Todd's Welfare Society was started on 6 March 2016 after an incident in which a dog, later named Joanne, was shot multiple times in the face by guards in Lahore on 5 March 2016. Joanne's killing shocked Kiran Maheen, and to prevent such incidents from occurring again, TWS was formed the very next day. TWS was named in the memory of Kiran Maheen's pet dog Toddy, who was stolen outside his home in April 2010 and never found.

Vision 
TWS envisions an animal friendly community; a society where stray animals are not killed; where every companion animal is spayed and neutered; where every animal and pet is treated kindly, with respect and compassion

Services 
Their services include:
 Animal Rescue
 Animal Relocation
 Animal Aid
 Foster
 Awareness Programs
 Adoptions

Work 
Since March 2016, TWS has rescued over 200 cats, dogs, eagles and donkeys. From those rescued, over 50 animals have been successfully adopted.
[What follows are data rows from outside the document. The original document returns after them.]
Lemma accounted_cap s n : accounted s → accounted (loop_to (setLimit n (rs_pool s)) (rs_loop s) 0 0 s).
Proof.
  intros [Hpan Hh Hr Hi Hp Hlim Hb Hl Hw Hg]. unfold setLimit. cbv zeta.
  destruct (Z.eqb_spec (Z.min (Z.max n 1) (po_size (rs_pool s))) (po_limit (rs_pool s))) as [E|E].
  - split; simpl; try done. lia.
  - split; simpl; try done; try lia.
    + intros g Hlw. specialize (Hg _ Hlw). specialize (Hw _ Hlw).
      destruct (Z.ltb_spec (po_limit (rs_pool s)) (Z.min (Z.max n 1) (po_size (rs_pool s)))); lia.
    + intros g Hlw. specialize (Hg _ Hlw). case_match; lia.
Qed.

Lemma accounted_start s k g :
  accounted s → rs_loop s = LStart k g → (0 < k)%Z →
  accounted {| rs_pool := with_running 1 (rs_pool s);
               rs_loop := LStart (k - 1) (if (0 <? g)%Z then g - 1 else g)%Z;
               rs_jobs := rs_jobs s ++ [JRun (0 <? g)%Z]; rs_acquired := rs_acquired s;
               rs_released := rs_released s; rs_stop := rs_stop s; rs_claims := rs_claims s;
               rs_over := rs_over s |}.
Proof.
  intros [Hpan Hh Hr Hi Hp Hlim Hb Hl Hw Hg] E Hk. rewrite E in *. simpl in *.
  split; simpl; try done; rewrite ?count_snoc; simpl; try lia; destruct (Z.ltb_spec 0 g); lia.
Qed.

Lemma rstep_accounted failClosed want s s' : rstep failClosed want s s' → accounted s → accounted s'.
Proof.
  intros Hstep Hac. pose proof (accounted_held s Hac) as [Hh0 Hls].
  pose proof (ac_idle s Hac) as Hidle. pose proof (ac_panic s Hac) as Hpanic. pose proof (ac_loop s Hac) as Hlok.
  pose proof (ac_bound s Hac) as Hbound.
  destruct Hstep as [s|s n|s El|s n p Hl Hr|s Hl Hr|s g El|s n El Es|s n El Es|s n a k g p El Ha|s n a d p El Ha Hd
    |s n g k rel p El Hk Hs|s k g El Hk|s g El|s i b Hi|s i Hi|s i Hi].
  - destruct Hac. by split.
  - by apply accounted_cap.
  - apply accounted_loop; try done; rewrite ?El; simpl; try lia; by split.
  - destruct (reserve_step (rs_pool s) Hidle Hpanic want n p Hh0 Hr) as (Hps & Hph & Hn & Hle).
    pose proof (ac_limit s Hac). apply accounted_loop; try done; simpl.
    + destruct Hl as [[-> _]|(g & -> & _)]; simpl; lia.
    + destruct Hl as [[-> _]|(g & -> & _)]; simpl; lia.
    + intros _. rewrite (psz _ _ Hps). lia.
  - assert (po_limit (rs_pool s) ≤ po_held (rs_pool s))%Z as Hfull.
    { unfold reserve in Hr. destruct (Z.ltb_spec 0 (po_limit (rs_pool s) - po_held (rs_pool s))); [done|lia]. }
    destruct Hac as [? Hh ? ? Hp ? ? ? ? ?]. assert (loop_slots (rs_loop s) = 0 ∧ loop_permits (rs_loop s) = 0)%Z as [E1 E2].
    { destruct Hl as [[-> _]|(g & -> & _)]; done. }
    split; simpl; try done; try lia. intros g [= <-]. done.
  - apply accounted_loop; try done; rewrite ?El; simpl; try lia; by split.
  - rewrite El in *. simpl in *. destruct (release_step (rs_pool s) Hidle Hpanic n) as [Hps Hph]; [lia|].
    apply accounted_loop; try done; rewrite ?El; simpl; [lia|lia|]. intros Ho%Hbound. rewrite (psz _ _ Hps). lia.
  - rewrite El in *. simpl in *. apply accounted_loop; try done; rewrite ?El; simpl; try lia; by split.
  - rewrite El in *. simpl in *. destruct (runner_admit_step (rs_pool s) Hidle Hpanic failClosed a n _ p ltac:(lia) Ha)
      as (Hps & Hk & Hph). apply accounted_loop; try done; rewrite ?El; simpl; [lia|lia|lia|].
    intros Ho%Hbound. rewrite (psz _ _ Hps). lia.
  - rewrite El in *. simpl in *. destruct (runner_admit_step (rs_pool s) Hidle Hpanic failClosed a n d p ltac:(lia) Ha)
      as (Hps & Hph). assert (po_held p = po_held (rs_pool s) - n)%Z as Hph' by (by destruct Hd as [-> | ->]).
    apply accounted_loop; try done; rewrite ?El; simpl; [lia|lia|]. intros Ho%Hbound. rewrite (psz _ _ Hps). lia.
  - rewrite El in *. simpl in *. destruct (settle_claim_step (rs_pool s) Hidle Hpanic n g k rel p) as (Hps & Hph & Hrel);
      try done; try lia.
    set (l := if (k =? 0)%Z then LTop else LStart k (Z.min g k)).
    set (s1 := {| rs_pool := rs_pool s; rs_loop := rs_loop s; rs_jobs := rs_jobs s; rs_acquired := rs_acquired s;
         rs_released := rs_released s; rs_stop := rs_stop s; rs_claims := rs_claims s;
         rs_over := rs_over s || (n <? k)%Z |}).
    assert (accounted s1) as Hac1.
    { destruct Hac as [? ? ? ? ? ? Hbb ? ? ?]. split; try done. simpl. rewrite orb_false_iff. intros [? _]. auto. }
    assert (accounted (loop_to p l 0 rel s1)) as Hfin.
    { apply accounted_loop; try done; simpl; rewrite ?El; unfold l; simpl.
      - destruct (Z.eqb_spec k 0); simpl; lia.
      - destruct (Z.eqb_spec k 0); simpl; lia.
      - destruct (Z.eqb_spec k 0); simpl; [done|lia].
      - rewrite orb_false_iff. intros [Ho%Hbound ?]. rewrite (psz _ _ Hps). lia.
      - intros g'. by destruct (k =? 0)%Z. }
    destruct Hfin. by split.
  - by apply accounted_start.
  - rewrite El in *. simpl in *. apply accounted_loop; try done; rewrite ?El; simpl; try lia; by split.
  - apply (accounted_job s i (JRun b)); try done; destruct b; simpl; lia.
  - apply (accounted_job s i JEnded); try done; simpl; lia.
  - pose proof (count_nonneg has_slot (rs_jobs s)). pose proof (ac_held s Hac).
    assert (1 ≤ count_jobs_at has_slot (rs_jobs s))%Z.
    { pose proof (count_insert has_slot _ _ _ JGone Hi) as Hc. pose proof (count_nonneg has_slot (<[i:=JGone]> (rs_jobs s))).
      simpl in Hc. lia. }
    assert (0 ≤ loop_slots (rs_loop s))%Z by (destruct (rs_loop s); simpl in *; lia).
    rewrite release_held by (done || lia). apply (accounted_job s i JFree); try done; simpl; lia.
Qed.

Lemma setLimit_size n p : po_size (setLimit n p) = po_size p.
Proof. unfold setLimit. by case_match. Qed.
Lemma release_size n p : po_size (release n p) = po_size p.
Proof. unfold release. by repeat case_match. Qed.
Lemma reserve_size want n p p' : reserve want p = Some (n, p') → po_size p' = po_size p.
Proof. unfold reserve. cbv zeta. destruct (0 <? _)%Z; [|done]. by intros [= <- <-]. Qed.
Lemma runner_admit_size fc a n p d p' : runner_admit fc a n p = (d, p') → po_size p' = po_size p.
Proof. unfold runner_admit. repeat case_match; intros [= <- <-]; rewrite ?release_size; done. Qed.
Lemma settle_claim_size n g k p rel p' : settle_claim n g k p = (rel, p') → po_size p' = po_size p.
Proof.
  unfold settle_claim, pool_admit. repeat case_match; intros [= <- <-]; rewrite ?release_size; done.
Qed.

Lemma rstep_size fc want s s' : rstep fc want s s' → po_size (rs_pool s') = po_size (rs_pool s).
Proof.
  intros []; simpl; eauto using setLimit_size, release_size, reserve_size, runner_admit_size, settle_claim_size.
Qed.

Section runner_theorems.
Context (failClosed : bool) (want concurrency : Z).
Abbreviation runner_reaches := (rtc (rstep failClosed want) (runner_init concurrency)).

Lemma reaches_accounted s : runner_reaches s → accounted s ∧ po_size (rs_pool s) = Z.max 1 concurrency.
Proof.
  assert (accounted (runner_init concurrency) ∧ po_size (rs_pool (runner_init concurrency)) = Z.max 1 concurrency) as H0.
  { split; [apply accounted_init|]. simpl. case_match; lia. }
  revert H0. generalize (runner_init concurrency). intros s0 H0 Hr. induction Hr as [|s0 s1 s2 Hs _ IH]; [done|].
  apply IH. destruct H0 as [Ha Hz]. split; [by eapply rstep_accounted|]. by rewrite (rstep_size _ _ _ _ Hs).
Qed.

(** C12. The worker pool's account is exact. Whatever the interleaving of the claim
    loop, the limiter's answers, cap changes, Stop and the jobs' ends: no channel is
    closed twice; every claimed job has a slot and every slot is a reservation or a
    job, so with a driver that serves no more than asked no more than Concurrency
    jobs ever run; the idle channel is closed exactly while nothing is held; every
    permit acquired and not yet handed back is the loop's or a running job's; and the
    loop never waits for a slot beside a free one. *)
Theorem runner_accounts s :
  runner_reaches s →
  let p := rs_pool s in
  po_panic p = false ∧
  po_held p = (loop_slots (rs_loop s) + count_jobs_at has_slot (rs_jobs s))%Z ∧
  po_running p = count_jobs_at executing (rs_jobs s) ∧ (0 ≤ po_running p ≤ po_held p)%Z ∧
  (rs_over s = false → (po_running p ≤ Z.max 1 concurrency)%Z) ∧
  (po_idle p = true ↔ loop_slots (rs_loop s) = 0%Z ∧ count_jobs_at has_slot (rs_jobs s) = 0%Z) ∧
  (rs_acquired s - rs_released s)%Z = (loop_permits (rs_loop s) + count_jobs_at has_permit (rs_jobs s))%Z ∧
  (0 ≤ rs_acquired s - rs_released s)%Z ∧
  (∀ g, rs_loop s = LWait g → g = po_gen p → (po_limit p ≤ po_held p)%Z).
Proof.
  intros [Ha Hsz]%reaches_accounted p. pose proof (accounted_held s Ha) as [Hh0 Hls].
  pose proof (count_mono executing has_slot (rs_jobs s) ltac:(by intros [])) as Hmono.
  pose proof (count_nonneg executing (rs_jobs s)). pose proof (count_nonneg has_slot (rs_jobs s)).
  pose proof (count_nonneg has_permit (rs_jobs s)).
  destruct Ha as [Hpan Hh Hr Hi Hp Hlim Hb Hl Hw Hg]. fold p in Hpan, Hh, Hr, Hi, Hb, Hw, Hsz.
  assert (0 ≤ loop_slots (rs_loop s) ∧ 0 ≤ loop_permits (rs_loop s))%Z as [? ?]
    by (destruct (rs_loop s); simpl in *; lia).
  split_and!; try done; try lia.
  - intros Ho%Hb. lia.
  - rewrite Hi. destruct (Z.eqb_spec (po_held p) 0); split; try done; lia.
Qed.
Todd's Welfare Society has over 15 permanent members, over 30 volunteers and a steady volunteer program with different schools (LGSi & TNS). Over the course of 10 months (June'16 - March'17), more than 60 volunteers have worked with TWS to conduct regular field visits and awareness drives with different schools in Lahore. Kiran Maheen, has also been invited to different events, such as TEDx Sialkot and TEDx Lahore, to talk about her work, and to inspire people to stand up for animal rights.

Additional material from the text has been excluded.